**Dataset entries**
(** C7.  With the four fields in the form, a submission assigns the location
    once, to the [mailto:] link of the fixed recipient whose [subject] is the
    encoded subject field and whose [body] is the encoded text
    [Name: name\nEmail: email\n\nMessage:\nmessage]; both decode to the text
    they encode.  For Jane the link is as spelled out, and its body decodes to
    exactly [Name: Jane\nEmail: jane@x.com\n\nMessage:\nHello]. *)
Theorem contact_submit_builds_mailto :
  (forall (p : Contact.Page) (name email subject message : string),
      Contact.get (Contact.FormData (Contact.form p)) "name" = Some name ->
      Contact.get (Contact.FormData (Contact.form p)) "email" = Some email ->
      Contact.get (Contact.FormData (Contact.form p)) "subject" = Some subject ->
      Contact.get (Contact.FormData (Contact.form p)) "message" = Some message ->
      let body := "Name: " ++ name ++ Contact.newline
                  ++ "Email: " ++ email ++ Contact.newline ++ Contact.newline
                  ++ "Message:" ++ Contact.newline ++ message in
      Contact.location_href (fst (Contact.submit p))
      = "mailto:imriteshreddy1035@gmail.com?subject="
        ++ URI.encodeURIComponent subject
        ++ "&body=" ++ URI.encodeURIComponent body
      /\ URI.percentDecode (URI.encodeURIComponent subject) = Some subject
      /\ URI.percentDecode (URI.encodeURIComponent body) = Some body)
  /\ Contact.location_href
       (fst (Contact.submit (Contact.loaded Sample.janeForm Sample.url)))
     = "mailto:imriteshreddy1035@gmail.com?subject=Hi&body=Name%3A%20Jane%0AEmail%3A%20jane%40x.com%0A%0AMessage%3A%0AHello"
  /\ URI.percentDecode
       "Name%3A%20Jane%0AEmail%3A%20jane%40x.com%0A%0AMessage%3A%0AHello"
     = Some ("Name: Jane" ++ Contact.newline ++ "Email: jane@x.com"
             ++ Contact.newline ++ Contact.newline
             ++ "Message:" ++ Contact.newline ++ "Hello").
Proof.
  split; [|split; reflexivity].
  intros p name email subject message Hn He Hs Hm body.
  rewrite submit_location, Hn, He, Hs, Hm.
  split; [reflexivity|].
  split; apply percentDecode_encodeURIComponent.
Qed.

Lemma contact_submit_builds_mailto_witness :
  Contact.location_href
    (fst (Contact.submit (Contact.loaded Sample.presetForm Sample.url)))
  = "mailto:imriteshreddy1035@gmail.com?subject="
    ++ URI.encodeURIComponent "Hi"
    ++ "&body="
    ++ URI.encodeURIComponent
         ("Name: " ++ "Jane" ++ Contact.newline
          ++ "Email: " ++ "jane@x.com" ++ Contact.newline ++ Contact.newline
          ++ "Message:" ++ Contact.newline ++ "Hello").
Proof.
  exact (proj1 (proj1 contact_submit_builds_mailto
                  (Contact.loaded Sample.presetForm Sample.url)
                  "Jane" "jane@x.com" "Hi" "Hello"
                  eq_refl eq_refl eq_refl eq_refl)).
Defined.
(** [resolveXSDExternals]; [fuel] bounds the depth of the recursion. *)
Fixpoint resolveXSDExternals (fuel : nat) (schema : XSDSchema.t)
  (loc : Location) (g : Resolver) : Outcome :=
  match fuel with
  | 0 => OutOfFuel
  | S fuel' =>
      let dl := download (resolveXSDExternals fuel') loc in
      match imports_loop dl (XSDSchema.Imports schema) g with
      | Done g' => includes_loop dl (XSDSchema.Includes schema) g'
      | other => other
      end
  end.

(** The loop of [unmarshal] over the schemas that the WSDL embeds; a
    [range] does not see the schemas appended meanwhile. *)
Fixpoint unmarshal_loop (fuel : nat) (schemas : list XSDSchema.t)
  (loc : Location) (g : Resolver) : Outcome :=
  match schemas with
  | [] => Done g
  | schema :: rest =>
      match resolveXSDExternals fuel schema loc g with
      | Done g' => unmarshal_loop fuel rest loc g'
      | other => other
      end
  end.

(** Resolution for a WSDL at [loc] that embeds the schemas [roots]. *)
Definition unmarshal_externals (fuel : nat) (roots : list XSDSchema.t)
  (loc : Location) : Outcome :=
  unmarshal_loop fuel roots loc
    {| resolvedXSDExternals := ∅; Types_Schemas := roots; fetched := [] |}.

(** The references that the two loops hand to [download], in order. *)
Definition external_refs (schema : XSDSchema.t) : list gostring :=
  filter (λ ref, ref ≠ []) (XSDImport.SchemaLocation <$> XSDSchema.Imports schema)
  ++ (XSDInclude.SchemaLocation <$> XSDSchema.Includes schema).

(** The two loops as one. *)
Fixpoint download_all (dl : gostring → Resolver → Outcome)
  (refs : list gostring) (g : Resolver) : Outcome :=
  match refs with
  | [] => Done g
  | ref :: rest =>
      match dl ref g with
      | Done g' => download_all dl rest g'
      | other => other
      end
  end.

(** The schema found at a location, if it can be fetched and decoded. *)
Definition schema_at (l : Location) : option XSDSchema.t :=
  match fetchFile w l with
  | inr data =>
      match xml_Unmarshal w data with
      | inr schema => Some schema
      | inl _ => None
      end
  | inl _ => None
  end.

(** Every reference of [schema], read at [base], is a location whose key
    is in [resolved]. *)
Definition refs_resolved (resolved : gset (list Z)) (base : Location)
  (schema : XSDSchema.t) : Prop :=
  ∀ ref, ref ∈ external_refs schema →
    ∃ l, Location_Parse w base ref = inr l ∧ Location_String w l ∈ resolved.

(** The references of [schema], read at [base], have their keys in
    [U]. *)
Definition refs_within (U : gset (list Z)) (base : Location)
  (schema : XSDSchema.t) : Prop :=
  ∀ ref l, ref ∈ external_refs schema →
    Location_Parse w base ref = inr l → Location_String w l ∈ U.
(** A call the program makes.  An event is recorded when the call returns. *)
Inductive Event :=
| EvSignalNotify                                  (* signal.Notify(signals, SIGCHLD) *)
| EvOpenFile (path : string) (flags perm : Z)     (* os.OpenFile *)
| EvWrite (fd : Z) (data : list Z)                (* File.Write on an inherited fd *)
| EvClose (fd : Z)                                (* File.Close on an inherited fd *)
| EvTempDir (base : string)                       (* ioutil.TempDir(base, "") *)
| EvListen (path : string)                        (* net.Listen("unix", path) *)
| EvGo (t : Tid) (captured : list string)         (* a go statement *)
| EvSetSubreaper                                  (* system.SetSubreaper *)
| EvStart (argv : list string) (stdio : bool)     (* Cmd.Start *)
| EvWait4 (pid options : Z)                       (* syscall.Wait4 *)
| EvReadFile (path : string)                      (* ioutil.ReadFile *)
| EvWriteFile (path data : string) (perm : Z)     (* ioutil.WriteFile *)
| EvSigRecv                                       (* a receive from the signals channel *)
| EvIoWgAdd (delta : Z)                           (* ioWg.Add *)
| EvIoWgDone                                      (* ioWg.Done *)
| EvIoWgWait                                      (* ioWg.Wait *)
| EvAccept                                        (* ln.Accept *)
| EvListenerClose                                 (* ln.Close *)
| EvConnClose                                     (* conn.Close *)
| EvConnFile                                      (* unixconn.File *)
| EvSocketClose                                   (* socket.Close *)
| EvRecvFd                                        (* cmsg.RecvFd *)
| EvRemoveAll (path : string)                     (* os.RemoveAll *)
| EvKill (pid sig : Z)                            (* syscall.Kill *)
| EvSleep (ms : Z)                                (* time.Sleep *)
| EvCopyMasterToStdout                            (* io.Copy(stdout, m) has returned *)
| EvCopyStdinToMaster                             (* io.Copy(m, stdin) has returned *)
| EvPrintln (msg : string)                        (* println *)
| EvSetWinSize (columns rows : Z)                 (* dadoo.SetWinSize *)
| EvExit (code : Z)                               (* os.Exit *)
| EvPanic (msg : string).                         (* an unrecovered panic *)

(** How a goroutine stops short of returning: it panics, or it blocks for
    ever in a call that never returns. *)
Inductive Abort :=
| Panic (msg : string)
| Blocked.

(** What [os.OpenFile] answers. *)
Inductive OpenResult :=
| Opened
| NotExist
| OpenFailed (err : error).

(** What [syscall.Wait4] answers: an error, or a pid and a wait status. *)
Inductive Wait4Result :=
| W4Err (err : error)
| W4Ok (wpid status : Z).

(** What a call that may block answers: it never returns, it returns an
    error, or it returns without one. *)
Inductive Answer :=
| NeverReturns
| Fails (err : error)
| Succeeds.

(** One decoding of a window size event from the winsz pipe. *)
Inductive WinszResult :=
| WinszBad (err : error)
| WinszOk (columns rows : Z).

(** The answers of the world to one run of the program. *)
Record Env := {
  (* flag.Parse *)
  flag_tty : bool;
  flag_socketDirPath : string;
  flag_Args : list string;
  (* the main goroutine *)
  os_Getpid : Z;
  os_OpenFile : string -> OpenResult;
  ioutil_TempDir : string -> error + string;
  net_Listen : string -> option error;
  cmd_Start : error + Z;
  wait4_front : error + Z;
  pidfile_main : error + string;
  sigchld : list (list Wait4Result);
  ioutil_WriteFile : option error;
  (* the broker goroutine *)
  ln_Accept : Answer;
  conn_isUnixConn : bool;
  unixconn_File : option error;
  cmsg_RecvFd : Answer;
  pidfile_kill : nat -> error + string;
  (* the goroutines of streamProcess *)
  copy_master_to_stdout : Answer;
  copy_stdin_to_master : Answer;
  winsz_events : list WinszResult
}.

(** The same world with other arguments after the flags. *)
Definition withArgs (args : list string) (e : Env) : Env :=
  {| flag_tty := flag_tty e;
     flag_socketDirPath := flag_socketDirPath e;
     flag_Args := args;
     os_Getpid := os_Getpid e;
     os_OpenFile := os_OpenFile e;
     ioutil_TempDir := ioutil_TempDir e;
     net_Listen := net_Listen e;
     cmd_Start := cmd_Start e;
     wait4_front := wait4_front e;
     pidfile_main := pidfile_main e;
     sigchld := sigchld e;
     ioutil_WriteFile := ioutil_WriteFile e;
     ln_Accept := ln_Accept e;
     conn_isUnixConn := conn_isUnixConn e;
     unixconn_File := unixconn_File e;
     cmsg_RecvFd := cmsg_RecvFd e;
     pidfile_kill := pidfile_kill e;
     copy_master_to_stdout := copy_master_to_stdout e;
     copy_stdin_to_master := copy_stdin_to_master e;
     winsz_events := winsz_events e |}.

(** ** The monad of one goroutine

    A computation yields the calls it made, in order, and either a value or
    the way it stopped. *)
Definition M (A : Type) : Type := list Event * (Abort + A).

Definition ret {A} (a : A) : M A := ([], inr a).

Definition bind {A B} (m : M A) (f : A -> M B) : M B :=
  match m with
  | (tr, inl stop) => (tr, inl stop)
  | (tr, inr a) => let (tr', r) := f a in ((tr ++ tr')%list, r)
  end.

Definition emit (ev : Event) : M unit := ([ev], inr tt).

Definition abort {A} (stop : Abort) : M A := ([], inl stop).

Definition trace {A} (m : M A) : list Event := fst m.
Definition result {A} (m : M A) : Abort + A := snd m.

Declare Scope go_scope.
Delimit Scope go_scope with go.
Notation "x <- m ;; k" := (bind m (fun x => k))
  (at level 61, m at next level, right associativity) : go_scope.
Notation "' p <- m ;; k" := (bind m (fun x => let p := x in k))
  (at level 61, p pattern, m at next level, right associativity) : go_scope.
Notation "m ;; k" := (bind m (fun _ => k))
  (at level 61, right associativity) : go_scope.
Open Scope go_scope.

(** [check]: panic on a non-nil error. *)
Definition check (err : option error) : M unit :=
  match err with
  | Some msg => abort (Panic msg)
  | None => ret tt
  end.

(** An index expression [s[i]] on a slice of strings. *)
Definition index (s : list string) (i : nat) : M string :=
  match nth_error s i with
  | Some x => ret x
  | None => abort (Panic "runtime error: index out of range")
  end.

(** [fmt.Sscanf(s, "%d", &pid)]: leading blanks are skipped, then an optional
    sign and at least one decimal digit are read; what follows is ignored. *)
Module fmt.

Definition isDigit (c : ascii) : bool :=
  let n := Z.of_N (N_of_ascii c) in (48 <=? n) && (n <=? 57).

Definition isBlank (c : ascii) : bool :=
  let n := Z.of_N (N_of_ascii c) in (n =? 32) || (n =? 9) || (n =? 13).

Fixpoint skipBlanks (s : string) : string :=
  match s with
  | String c rest => if isBlank c then skipBlanks rest else s
  | EmptyString => s
  end.

Fixpoint scanDigits (s : string) (acc : option Z) : option Z :=
  match s with
  | String c rest =>
      if isDigit c then
        let d := Z.of_N (N_of_ascii c) - 48 in
        scanDigits rest (Some (10 * match acc with Some n => n | None => 0 end + d))
      else acc
  | EmptyString => acc
  end.

Definition scanNumber (s : string) : error + Z :=
  match scanDigits s None with
  | Some n => inr n
  | None => inl "expected integer"
  end.

Definition Sscanf_d (s : string) : error + Z :=
  match skipBlanks s with
  | String "-"%char rest =>
      match scanNumber rest with inr n => inr (- n) | inl err => inl err end
  | String "+"%char rest => scanNumber rest
  | rest => scanNumber rest
  end.

End fmt.

(** [github.com/eapache/go-resiliency/retrier] with the default classifier: a
    nil error succeeds, any other error is retried while a backoff is left.
    [work] carries the variables its closure captures. *)
Module retrier.

Definition ConstantBackoff (n : nat) (amount : Z) : list Z := repeat amount n.

Fixpoint Run {S : Type} (backoff : list Z) (work : S -> M (S * option error))
    (s : S) : M (S * option error) :=
  '(s', r) <- work s ;;
  match r with
  | None => ret (s', None)
  | Some err =>
      match backoff with
      | [] => ret (s', Some err)
      | d :: rest => emit (EvSleep d) ;; Run rest work s'
      end
  end.

End retrier.

(** ** The program *)

Definition MaxSocketDirPathLength : Z := 80.

Definition len (s : string) : Z := Z.of_nat (String.length s).

Section Program.

Variable e : Env.

(** [parsePid]; [answer] is what [ioutil.ReadFile] gives at this call. *)
Definition parsePid (pidFile : string) (answer : error + string)
  : M (Z * option error) :=
  emit (EvReadFile pidFile) ;;
  match answer with
  | inl err => ret (-1, Some err)
  | inr b =>
      match fmt.Sscanf_d b with
      | inl err => ret (-1, Some err)
      | inr pid => ret (pid, None)
      end
  end.

(** [readPid]: the closure given to the retrier assigns [pid] and [err];
    the first component of its state counts the reads made so far. *)
Definition readPid (pidFilePath : string) : M (Z * option error) :=
  let backoff := retrier.ConstantBackoff 20 500 in
  let work (s : nat * (Z * option error)) :=
    '(pid, err) <- parsePid pidFilePath (pidfile_kill e (fst s)) ;;
    ret ((S (fst s), (pid, err)), err) in
  '(s, _) <- retrier.Run backoff work (O, (-1, None)) ;;
  ret (snd s).

Definition killProcess (pidFilePath : string) : M unit :=
  '(pid, err) <- readPid pidFilePath ;;
  match err with
  | None => emit (EvKill pid SIGKILL)
  | Some _ => ret tt
  end.

(** [streamProcess]: the three go statements.  The bodies of the goroutines
    are [stdoutPump], [stdinPump] and [winszLoop] below. *)
Definition streamProcess : M unit :=
  emit (EvIoWgAdd 1) ;;
  emit (EvGo TStdoutPump []) ;;
  emit (EvGo TStdinPump []) ;;
  emit (EvGo TWinsz []).

(** [defer ioWg.Done(); io.Copy(stdout, m)] *)
Definition stdoutPump : M unit :=
  match copy_master_to_stdout e with
  | NeverReturns => abort Blocked
  | _ => emit EvCopyMasterToStdout ;; emit EvIoWgDone
  end.

(** [io.Copy(m, stdin)] *)
Definition stdinPump : M unit :=
  match copy_stdin_to_master e with
  | NeverReturns => abort Blocked
  | _ => emit EvCopyStdinToMaster
  end.

(** The window size loop: it never returns; when no event is left it
    blocks in the decoder. *)
Fixpoint winszLoop (events : list WinszResult) : M unit :=
  match events with
  | [] => abort Blocked
  | WinszBad _ :: rest => emit (EvPrintln "invalid winsz event") ;; winszLoop rest
  | WinszOk columns rows :: rest => emit (EvSetWinSize columns rows) ;; winszLoop rest
  end.

(** The body of the function literal of [setupTTYSocket], up to its return:
    the value of the named result [err], after the deferred [Close] calls
    that were registered. *)
Definition brokerBody (sockDir : string) : M (option error) :=
  match ln_Accept e with
  | NeverReturns => abort Blocked
  | Fails err => emit EvAccept ;; ret (Some err)
  | Succeeds =>
      emit EvAccept ;;
      emit EvListenerClose ;;
      if negb (conn_isUnixConn e) then
        emit EvConnClose ;; ret None
      else
        emit EvConnFile ;;
        match unixconn_File e with
        | Some err => emit EvConnClose ;; ret (Some err)
        | None =>
            match cmsg_RecvFd e with
            | NeverReturns => abort Blocked
            | Fails err =>
                emit EvRecvFd ;;
                emit EvSocketClose ;; emit EvConnClose ;; ret (Some err)
            | Succeeds =>
                emit EvRecvFd ;;
                emit (EvRemoveAll sockDir) ;;
                streamProcess ;;
                emit EvSocketClose ;; emit EvConnClose ;; ret None
            end
        end
  end.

**INSTRUCTIONS FOR THE TASK**
Filter the entries down to the lines containing "value". Copy each of those lines.

**EXERCISE OUTPUT**
    A computation yields the calls it made, in order, and either a value or
    the value of the named result [err], after the deferred [Close] calls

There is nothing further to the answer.